Re: WIP: Aggregation push-down - Mailing list pgsql-hackers

From Antonin Houska
Subject Re: WIP: Aggregation push-down
Date
Msg-id 86487.1589876240@antos
Whole thread Raw
In response to Re: WIP: Aggregation push-down  (Andy Fan <zhihui.fan1213@gmail.com>)
Responses Re: WIP: Aggregation push-down
List pgsql-hackers
Andy Fan <zhihui.fan1213@gmail.com> wrote:

> On Fri, Apr 24, 2020 at 8:10 PM Antonin Houska <ah@cybertec.at> wrote:
>
> Andy Fan <zhihui.fan1213@gmail.com> wrote:
>
> Let's not give up:)  I see your patch can push down the aggregation in 3 cases
> at least:
>
> 1).  The group by clause exists in the join eq clause.
> 2).  The group by clause doesn't exist in join eq clause, but we have
> pk on on side of join eq clause.
> 3).  The group by clause doesn't exist in join eq clause, and we don't have
> the pk as well.
>
> Tom well explained the correctness of the first 2 cases [1]

I admit that I don't quite understand his statement

    We can't simply aggregate during the scan of "a", because some values of
    "x" might not appear at all in the input of the naively-computed aggregate
    (if their rows have no join partner in "b"), or might appear multiple
    times (if their rows have multiple join partners).

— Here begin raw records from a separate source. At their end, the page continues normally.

(* ===== verification/Client.v ===== *)
(** * Client: the browser's calls to the API and what it shows
      (public/js/app.js and public/js/somefile.js)

    Both scripts keep their state in global variables and in the DOM.
    The model keeps the part the scripts read or write: the loading
    overlay, the result modal (its title and body), the [alert] calls,
    the pending [setTimeout] callbacks, the containers the scripts fill
    by element id, and the globals (the navigation stack, the session of
    [somefile.js] with its [localStorage], the booking selection).  A
    handler is a computation of [CM St] over the browser and the server's
    state [St], for any server of the interface [HttpServer] ([Api.v]):
    [fetch] sends the request to [serve] and builds the [Response] the
    script reads; [response.json()] throws on Express's HTML 404 page;
    reading a property of [null] or [undefined] throws a [TypeError], as
    in JavaScript.  [confirm] and [prompt] are the user's answers, given
    as arguments.  The HTML the scripts build is modelled by the values
    it displays ([Content], [Card], [View]); styling and the
    [console] are not modelled. *)

From S2P Require Import Prelude JsString JsDate IsoRoundtrip Json Mongoose Schemas Db Lifecycle LifecycleProps Availability Notify Routes Api Navigation Calendar.

(** ** What the page shows *)

(** The body of the result modal. *)
Inductive Content : Type :=
| CText (s : string)
| CCheckIn (queueNumber checkedInAt : jsval)
| CBooked (appointmentId doctorName : jsval) (date time : string) (patientId : jsval).

(** The callbacks given to [setTimeout]. *)
Inductive Timer : Type :=
| TReload
| TShowPage (p : string).

(** The buttons of an appointment card. *)
Inductive Action : Type :=
| AModify (id : string)
| ACancel (id : string)
| ACheckIn (id : string)
| ADisabled (label : string).

(** [createAppointmentCard(appointment)]: the texts the card shows. *)
Record Card : Type := mkCard {
  card_id : string;
  card_doctor : string;
  card_when : string;
  card_status : string;
  card_queue : string;
  card_patient : string;
  card_actions : list Action
}.

(** The content of a container. *)
Inductive View : Type :=
| VHtml (html : string)             (** markup of the page, as loaded *)
| VPulse (text : string)            (** [<div class="pulse">text</div>] *)
| VEmpty (title text : string)      (** [<div class="empty-state"><h3>title</h3><p>text</p></div>] *)
| VCards (cards : list Card)        (** appointment cards *)
| VItems (items : list jsval).      (** one element per item of the data *)

Record UI : Type := mkUI {
  ui_online : bool;                      (** the network reaches the server *)
  ui_now : Z;                            (** the browser's clock *)
  ui_loading : bool;                     (** [#loading-overlay.active] *)
  ui_modal : option (string * Content);  (** [#result-modal.active], title, body *)
  ui_alerts : list string;               (** [alert(...)] calls, in order *)
  ui_timers : list Timer;                (** pending [setTimeout] callbacks *)
  ui_views : gmap string View            (** containers present, by element id *)
}.

Record Globals : Type := mkGlobals {
  g_nav : Nav;
  g_loggedIn : bool;
  g_patientId : jsval;
  g_patientName : jsval;
  g_patientEmail : jsval;
  g_storage : gmap string string;        (** [localStorage] *)
  g_selectedDoctor : jsval;
  g_selectedDate : string;
  g_selectedTime : string
}.

Record Browser : Type := mkBrowser { br_ui : UI; br_g : Globals }.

Consider the following tables

    =======         ======
       A              B
    =======         ======
     x | y            z
    -------         ------
     3 | 4            1
     1 | 4            2
     4 | 0            3
     1 | 0            4


and this query

    SELECT sum(a.x), a.y FROM a, b WHERE a.y > b.z GROUP BY a.y;

Without aggregate push-down, the aggregation input is

     a.x | a.y | b.z
    ----------------
      3  |  4  |  1
      3  |  4  |  2
      3  |  4  |  3
      1  |  4  |  1
      1  |  4  |  2
      1  |  4  |  3


and the query result is

     sum(a.x) | a.y
    -----------------
         12   |  4


With the push-down, "A" aggregated looks like

     sum(a.x) | a.y
    -----------------
          4   |  4
          5   |  0

and the join with "B" produces this:

     sum(a.x) | a.y | b.z
    ---------------------
          4   |  4  | 1
          4   |  4  | 2
          4   |  4  | 3

After that, the final aggregation yields the same result that we got w/o the
aggregate push-down:

     sum(a.x) | a.y
    -----------------
         12   |  4

So if a row of "A" has no / multiple join partners in "B", the same is true
for the group produced by the pushed-down aggregation. Of course it's assumed
that the input rows belonging to particular group can be distributed among the
PartialAgg nodes in arbitrary way, for example:

    Agg
        <value 1>
        <value 1>
        <value 2>
        <value 2>

needs to be equivalent to

    FinalAgg
        PartialAgg
            <value 1>
            <value 2>
        PartialAgg
            <value 1>
            <value 2>

This should be o.k. because the partial aggregation performed currently by
parallel workers relies o the same "distributive property" of aggregation.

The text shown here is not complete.